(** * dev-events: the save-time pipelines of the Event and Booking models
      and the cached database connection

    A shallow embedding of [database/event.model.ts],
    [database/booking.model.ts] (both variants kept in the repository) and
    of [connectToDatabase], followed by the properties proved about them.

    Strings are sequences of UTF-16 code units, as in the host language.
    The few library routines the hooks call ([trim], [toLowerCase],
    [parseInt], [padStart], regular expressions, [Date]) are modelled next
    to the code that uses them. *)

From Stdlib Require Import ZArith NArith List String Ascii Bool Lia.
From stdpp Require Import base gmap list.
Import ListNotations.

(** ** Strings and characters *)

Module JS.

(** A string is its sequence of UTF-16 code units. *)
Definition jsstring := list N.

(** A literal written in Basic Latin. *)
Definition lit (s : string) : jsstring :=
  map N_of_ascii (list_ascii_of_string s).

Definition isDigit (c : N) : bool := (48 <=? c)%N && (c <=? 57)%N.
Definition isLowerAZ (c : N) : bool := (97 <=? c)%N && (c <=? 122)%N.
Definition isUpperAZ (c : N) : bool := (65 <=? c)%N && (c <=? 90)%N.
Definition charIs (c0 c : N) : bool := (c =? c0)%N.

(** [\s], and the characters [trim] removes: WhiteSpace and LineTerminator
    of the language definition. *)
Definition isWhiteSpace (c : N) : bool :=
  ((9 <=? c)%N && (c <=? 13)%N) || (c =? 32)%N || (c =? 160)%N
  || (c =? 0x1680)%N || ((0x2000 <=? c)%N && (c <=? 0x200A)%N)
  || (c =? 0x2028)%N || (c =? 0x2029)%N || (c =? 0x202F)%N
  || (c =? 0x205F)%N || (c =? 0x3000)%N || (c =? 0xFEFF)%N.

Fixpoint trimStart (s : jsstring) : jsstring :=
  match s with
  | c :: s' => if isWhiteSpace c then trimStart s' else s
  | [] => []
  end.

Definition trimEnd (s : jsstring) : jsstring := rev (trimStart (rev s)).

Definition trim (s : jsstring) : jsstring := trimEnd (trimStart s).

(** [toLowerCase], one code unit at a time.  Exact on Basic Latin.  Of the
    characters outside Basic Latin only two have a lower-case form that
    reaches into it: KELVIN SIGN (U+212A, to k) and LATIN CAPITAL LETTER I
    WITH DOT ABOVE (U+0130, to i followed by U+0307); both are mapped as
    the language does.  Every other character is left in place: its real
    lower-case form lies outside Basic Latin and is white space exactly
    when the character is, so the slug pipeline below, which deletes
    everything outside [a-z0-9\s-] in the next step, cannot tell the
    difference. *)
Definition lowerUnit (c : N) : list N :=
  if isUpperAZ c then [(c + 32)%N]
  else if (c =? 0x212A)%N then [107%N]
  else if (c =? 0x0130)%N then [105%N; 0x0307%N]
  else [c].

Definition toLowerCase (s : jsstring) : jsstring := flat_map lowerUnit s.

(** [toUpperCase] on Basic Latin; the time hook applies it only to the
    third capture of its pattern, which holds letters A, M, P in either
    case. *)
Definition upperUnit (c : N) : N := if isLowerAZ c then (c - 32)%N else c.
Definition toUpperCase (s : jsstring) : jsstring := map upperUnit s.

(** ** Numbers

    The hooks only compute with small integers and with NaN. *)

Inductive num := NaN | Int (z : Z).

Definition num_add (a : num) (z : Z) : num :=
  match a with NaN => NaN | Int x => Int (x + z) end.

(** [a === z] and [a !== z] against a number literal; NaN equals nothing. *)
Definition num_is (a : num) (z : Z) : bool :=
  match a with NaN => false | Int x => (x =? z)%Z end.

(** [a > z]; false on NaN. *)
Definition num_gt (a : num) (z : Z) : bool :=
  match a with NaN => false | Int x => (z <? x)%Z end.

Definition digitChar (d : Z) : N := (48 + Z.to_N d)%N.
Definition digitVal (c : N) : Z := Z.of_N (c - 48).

• • • • • • •

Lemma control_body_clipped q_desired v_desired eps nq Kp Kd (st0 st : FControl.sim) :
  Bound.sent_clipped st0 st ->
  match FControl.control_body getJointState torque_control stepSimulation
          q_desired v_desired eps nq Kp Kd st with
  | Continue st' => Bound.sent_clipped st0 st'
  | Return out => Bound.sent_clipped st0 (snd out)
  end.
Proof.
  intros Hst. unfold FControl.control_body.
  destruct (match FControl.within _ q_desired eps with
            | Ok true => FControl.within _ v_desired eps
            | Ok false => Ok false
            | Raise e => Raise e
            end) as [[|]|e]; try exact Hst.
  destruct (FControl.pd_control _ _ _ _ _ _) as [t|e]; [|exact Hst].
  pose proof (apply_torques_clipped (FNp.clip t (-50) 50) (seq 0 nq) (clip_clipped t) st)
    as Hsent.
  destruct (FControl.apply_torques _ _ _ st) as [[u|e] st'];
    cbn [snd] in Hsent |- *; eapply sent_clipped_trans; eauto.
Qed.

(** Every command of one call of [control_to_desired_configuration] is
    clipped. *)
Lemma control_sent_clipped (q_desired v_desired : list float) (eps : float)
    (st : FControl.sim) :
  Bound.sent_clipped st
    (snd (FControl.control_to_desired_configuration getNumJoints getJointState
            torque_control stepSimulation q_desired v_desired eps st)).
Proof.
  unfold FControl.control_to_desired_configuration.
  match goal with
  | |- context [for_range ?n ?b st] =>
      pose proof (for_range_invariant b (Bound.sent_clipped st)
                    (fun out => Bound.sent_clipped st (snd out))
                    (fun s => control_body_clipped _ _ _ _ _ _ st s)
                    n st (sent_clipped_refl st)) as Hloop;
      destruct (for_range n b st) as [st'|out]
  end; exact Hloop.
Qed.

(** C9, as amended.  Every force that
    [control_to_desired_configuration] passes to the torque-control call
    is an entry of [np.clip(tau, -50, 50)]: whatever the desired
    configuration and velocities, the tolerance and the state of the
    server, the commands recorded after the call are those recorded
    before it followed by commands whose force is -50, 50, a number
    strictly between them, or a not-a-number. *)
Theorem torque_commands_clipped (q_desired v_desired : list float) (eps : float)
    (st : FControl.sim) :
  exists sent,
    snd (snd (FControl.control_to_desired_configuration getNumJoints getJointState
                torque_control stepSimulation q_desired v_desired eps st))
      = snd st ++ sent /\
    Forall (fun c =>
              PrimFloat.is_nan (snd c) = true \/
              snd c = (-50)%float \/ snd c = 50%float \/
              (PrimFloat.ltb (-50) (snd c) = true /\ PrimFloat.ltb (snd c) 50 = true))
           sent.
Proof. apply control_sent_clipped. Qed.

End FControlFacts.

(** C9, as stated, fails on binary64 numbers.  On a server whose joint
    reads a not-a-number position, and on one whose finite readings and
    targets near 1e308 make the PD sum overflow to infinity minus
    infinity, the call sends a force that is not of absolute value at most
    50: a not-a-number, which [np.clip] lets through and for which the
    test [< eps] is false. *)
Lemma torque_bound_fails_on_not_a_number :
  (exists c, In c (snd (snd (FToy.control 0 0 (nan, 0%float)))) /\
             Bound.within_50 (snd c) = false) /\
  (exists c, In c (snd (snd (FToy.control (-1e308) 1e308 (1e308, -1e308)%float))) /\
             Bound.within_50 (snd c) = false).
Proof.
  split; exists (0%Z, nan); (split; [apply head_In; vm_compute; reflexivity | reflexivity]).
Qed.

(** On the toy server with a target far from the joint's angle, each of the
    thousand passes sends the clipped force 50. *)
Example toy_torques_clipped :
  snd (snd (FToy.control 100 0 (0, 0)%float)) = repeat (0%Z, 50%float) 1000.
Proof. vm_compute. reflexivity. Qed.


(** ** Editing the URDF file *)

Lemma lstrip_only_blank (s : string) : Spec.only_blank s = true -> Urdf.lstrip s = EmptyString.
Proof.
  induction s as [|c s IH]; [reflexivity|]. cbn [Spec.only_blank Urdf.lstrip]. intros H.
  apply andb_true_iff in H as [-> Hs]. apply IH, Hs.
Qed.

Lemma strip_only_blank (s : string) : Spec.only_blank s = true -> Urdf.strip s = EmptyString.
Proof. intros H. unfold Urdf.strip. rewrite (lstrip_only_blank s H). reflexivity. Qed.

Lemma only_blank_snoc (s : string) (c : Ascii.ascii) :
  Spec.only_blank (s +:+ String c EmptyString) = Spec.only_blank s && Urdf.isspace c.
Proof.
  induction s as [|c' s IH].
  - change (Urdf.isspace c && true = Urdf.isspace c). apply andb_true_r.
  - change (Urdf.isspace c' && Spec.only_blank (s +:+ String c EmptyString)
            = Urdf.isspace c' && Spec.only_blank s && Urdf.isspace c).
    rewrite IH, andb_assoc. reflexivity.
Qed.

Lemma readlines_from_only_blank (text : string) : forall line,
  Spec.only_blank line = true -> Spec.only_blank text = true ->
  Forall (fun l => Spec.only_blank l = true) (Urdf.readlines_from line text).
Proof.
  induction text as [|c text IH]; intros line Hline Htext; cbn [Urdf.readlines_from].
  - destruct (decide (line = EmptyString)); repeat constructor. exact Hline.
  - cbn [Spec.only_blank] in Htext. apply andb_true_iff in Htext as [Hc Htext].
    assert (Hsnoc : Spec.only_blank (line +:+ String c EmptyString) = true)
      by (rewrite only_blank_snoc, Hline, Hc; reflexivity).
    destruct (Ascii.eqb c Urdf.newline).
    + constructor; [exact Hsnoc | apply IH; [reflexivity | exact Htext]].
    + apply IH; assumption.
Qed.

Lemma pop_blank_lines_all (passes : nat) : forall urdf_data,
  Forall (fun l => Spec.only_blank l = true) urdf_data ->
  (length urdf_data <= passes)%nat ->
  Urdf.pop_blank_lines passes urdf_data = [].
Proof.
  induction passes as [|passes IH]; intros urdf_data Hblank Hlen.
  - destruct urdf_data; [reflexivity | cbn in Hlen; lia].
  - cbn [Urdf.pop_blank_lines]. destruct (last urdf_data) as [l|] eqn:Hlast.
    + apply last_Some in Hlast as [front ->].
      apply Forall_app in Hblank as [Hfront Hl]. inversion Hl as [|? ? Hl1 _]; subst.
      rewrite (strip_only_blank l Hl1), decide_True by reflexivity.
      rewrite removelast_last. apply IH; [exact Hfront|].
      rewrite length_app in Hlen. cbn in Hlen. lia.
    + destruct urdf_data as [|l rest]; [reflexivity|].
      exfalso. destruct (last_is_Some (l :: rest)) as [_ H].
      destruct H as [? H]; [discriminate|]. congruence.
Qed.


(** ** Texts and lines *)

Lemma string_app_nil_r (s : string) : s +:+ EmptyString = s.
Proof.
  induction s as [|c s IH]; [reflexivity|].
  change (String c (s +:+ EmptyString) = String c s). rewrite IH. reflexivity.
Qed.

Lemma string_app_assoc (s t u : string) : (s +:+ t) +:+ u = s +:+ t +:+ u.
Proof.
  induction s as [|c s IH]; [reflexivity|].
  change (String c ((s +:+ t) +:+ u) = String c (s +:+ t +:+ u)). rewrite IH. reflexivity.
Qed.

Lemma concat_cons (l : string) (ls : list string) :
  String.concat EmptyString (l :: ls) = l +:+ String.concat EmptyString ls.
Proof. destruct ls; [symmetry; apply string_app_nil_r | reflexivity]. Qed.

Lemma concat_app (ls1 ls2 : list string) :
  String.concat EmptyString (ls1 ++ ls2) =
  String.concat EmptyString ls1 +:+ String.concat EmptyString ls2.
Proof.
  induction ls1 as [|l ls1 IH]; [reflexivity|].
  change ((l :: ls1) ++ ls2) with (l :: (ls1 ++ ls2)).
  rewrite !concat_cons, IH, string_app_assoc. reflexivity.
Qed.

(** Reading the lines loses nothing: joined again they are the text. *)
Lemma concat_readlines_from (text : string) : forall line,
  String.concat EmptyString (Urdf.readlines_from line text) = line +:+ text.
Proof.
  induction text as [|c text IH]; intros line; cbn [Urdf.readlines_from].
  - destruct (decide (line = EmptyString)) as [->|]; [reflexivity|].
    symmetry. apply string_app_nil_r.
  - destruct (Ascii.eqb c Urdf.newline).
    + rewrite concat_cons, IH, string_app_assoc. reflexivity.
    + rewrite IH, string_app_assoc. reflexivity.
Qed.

• • • • • • •

**Problem statement**:
Among the entries above, the lines between the ones containing "(** * dev-events: the" and "to the code that uses them. *)", inclusive, are to be transcribed exactly. No other line is to be given.

**Solved problem**:
(** * dev-events: the save-time pipelines of the Event and Booking models
      and the cached database connection

    A shallow embedding of [database/event.model.ts],
    [database/booking.model.ts] (both variants kept in the repository) and
    of [connectToDatabase], followed by the properties proved about them.

    Strings are sequences of UTF-16 code units, as in the host language.
    The few library routines the hooks call ([trim], [toLowerCase],
    [parseInt], [padStart], regular expressions, [Date]) are modelled next
    to the code that uses them. *)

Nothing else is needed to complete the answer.